Do you have a role model in travel?
Definitely René Redzepi (Noma’s Executive Chef), just because have you seen his Instagram?! Watch his Instagram stories: Every single day he does a daily dispatch from Tulum where he goes through all of these local ingredients that you may or may not have seen before and talks about them, where they’re from, what they taste like, why they’re special…and he’s the kind of guy through that, who fully embraces a culture and literally sinks his teeth into it.
Where will your next adventure be taking you?
I’m going to Piedmont for White Truffle season–my belly tells me where to go!
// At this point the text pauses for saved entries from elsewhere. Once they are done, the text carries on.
(** [get_status] looks the status object up with [.get], calls the lock
    check, and reads [failed_attempts] and [lockout_count] from the object
    afterwards.  The lock check assigns to no field of that object but
    [locked_until], and the sweep deletes dictionary entries without
    touching the objects, so the two fields read are those of the object
    as it was looked up.  The four clocks are those read by the two lock
    checks, when they are called. *)
Definition get_status (cfg : Config) (s : BruteForceProtection)
    (ip_address mail : option string) (t_sweep_ip t_ip t_sweep_acc t_acc : Q)
    : BruteForceProtection * StatusReport :=
  let ip_part :=
    match given ip_address with
    | Some ip =>
        match ip_attempts s !! ip with
        | Some ip_status =>
            let out := is_ip_locked cfg s ip t_sweep_ip t_ip in
            (out.1, Some (mkInfo (failed_attempts ip_status) out.2.1 out.2.2
                            (lockout_count ip_status)))
        | None => (s, None)
        end
    | None => (s, None)
    end in
  let s1 := ip_part.1 in
  let account_part :=
    match given mail with
    | Some key =>
        match account_attempts s1 !! key with
        | Some account_status =>
            let out := is_account_locked cfg s1 key t_sweep_acc t_acc in
            (out.1, Some (mkInfo (failed_attempts account_status) out.2.1 out.2.2
                            (lockout_count account_status)))
        | None => (s1, None)
        end
    | None => (s1, None)
    end in
  (account_part.1, mkReport ip_part.2 account_part.2).

(** ** Sequences of calls *)

(** One call of a public method, with its arguments and the clocks it
    reads. *)
Inductive Call :=
| CallRecordAttempt (ip mail : string) (ok : bool) (current_time t_ip t_acc : Q)
| CallIsIpLocked (ip : string) (t_sweep current_time : Q)
| CallIsAccountLocked (mail : string) (t_sweep current_time : Q)
| CallResetIp (ip : string)
| CallResetAccount (mail : string)
| CallGetStatus (ip mail : option string) (t_sweep_ip t_ip t_sweep_acc t_acc : Q).

(** The engine after one call. *)
Definition call (cfg : Config) (s : BruteForceProtection) (c : Call)
    : BruteForceProtection :=
  match c with
  | CallRecordAttempt ip mail ok current_time t_ip t_acc =>
      (record_attempt cfg s ip mail ok current_time t_ip t_acc).1
  | CallIsIpLocked ip t_sweep current_time =>
      (is_ip_locked cfg s ip t_sweep current_time).1
  | CallIsAccountLocked mail t_sweep current_time =>
      (is_account_locked cfg s mail t_sweep current_time).1
  | CallResetIp ip => reset_ip s ip
  | CallResetAccount mail => reset_account s mail
  | CallGetStatus ip mail t_sweep_ip t_ip t_sweep_acc t_acc =>
      (get_status cfg s ip mail t_sweep_ip t_ip t_sweep_acc t_acc).1
  end.

(** The engine after a sequence of calls, first call first. *)
Definition run (cfg : Config) (s : BruteForceProtection) (calls : list Call)
    : BruteForceProtection :=
  fold_left (call cfg) calls s.

(** ** Derived views of the failure path

    The status of one key as [record_attempt] leaves it on the failure
    path: the attempt appended, the history pruned, the counter recomputed
    and incremented ([counted]), then locked if the threshold is reached
    ([after_failure]). *)

Definition counted (cfg : Config) (old : LockoutStatus) (attempt : LoginAttempt)
    (current_time t_prune : Q) : LockoutStatus :=
  let status := _prune_old_attempts cfg (track old attempt current_time) t_prune in
  set_failed_attempts status (failed_attempts status + 1).

Definition after_failure (cfg : Config) (old : LockoutStatus) (attempt : LoginAttempt)
    (current_time t_prune : Q) : LockoutStatus :=
  let status := counted cfg old attempt current_time t_prune in
  if threshold_reached cfg status then impose_lock cfg status current_time else status.

(** ** Vocabulary of the statements *)

(** A status the sweep removes: its lock is set and already over, and its
    history is empty or ends before the window. *)
Definition expired_and_idle (cfg : Config) (now : Q) (status : LockoutStatus) : Prop :=
  (exists lu, locked_until status = Some lu /\ ~ (lu == 0)%Q /\ (lu < now)%Q) /\
  (attempts status = [] \/
   exists latest, latest_timestamp (attempts status) = Some latest /\
                  (latest < now - inject_Z (window_duration cfg))%Q).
And what’s next for Journy?
More fundraising in the fall. A lot of partnerships coming—we’re giving away a trip to Tokyo, with Conde Nast Traveler, The Skimm and Product Hunt. Another thing we have in the works, is we’re going to start curating VIP trips that are going to be at a much higher price point and essentially we are going to take all of Leiti’s access and have her be your host and guide through Tokyo. She’s going to open up the doors of all these chef’s places and have them close down the restaurant for a small group of six travelers, where they’ll cook for this group, talk about food, do demonstrations–literally experiences you cannot possibly get through anybody else. If that works out well, we’ll start planning and curating trips like that around the world: An ultimate insider, food adventure, led by her.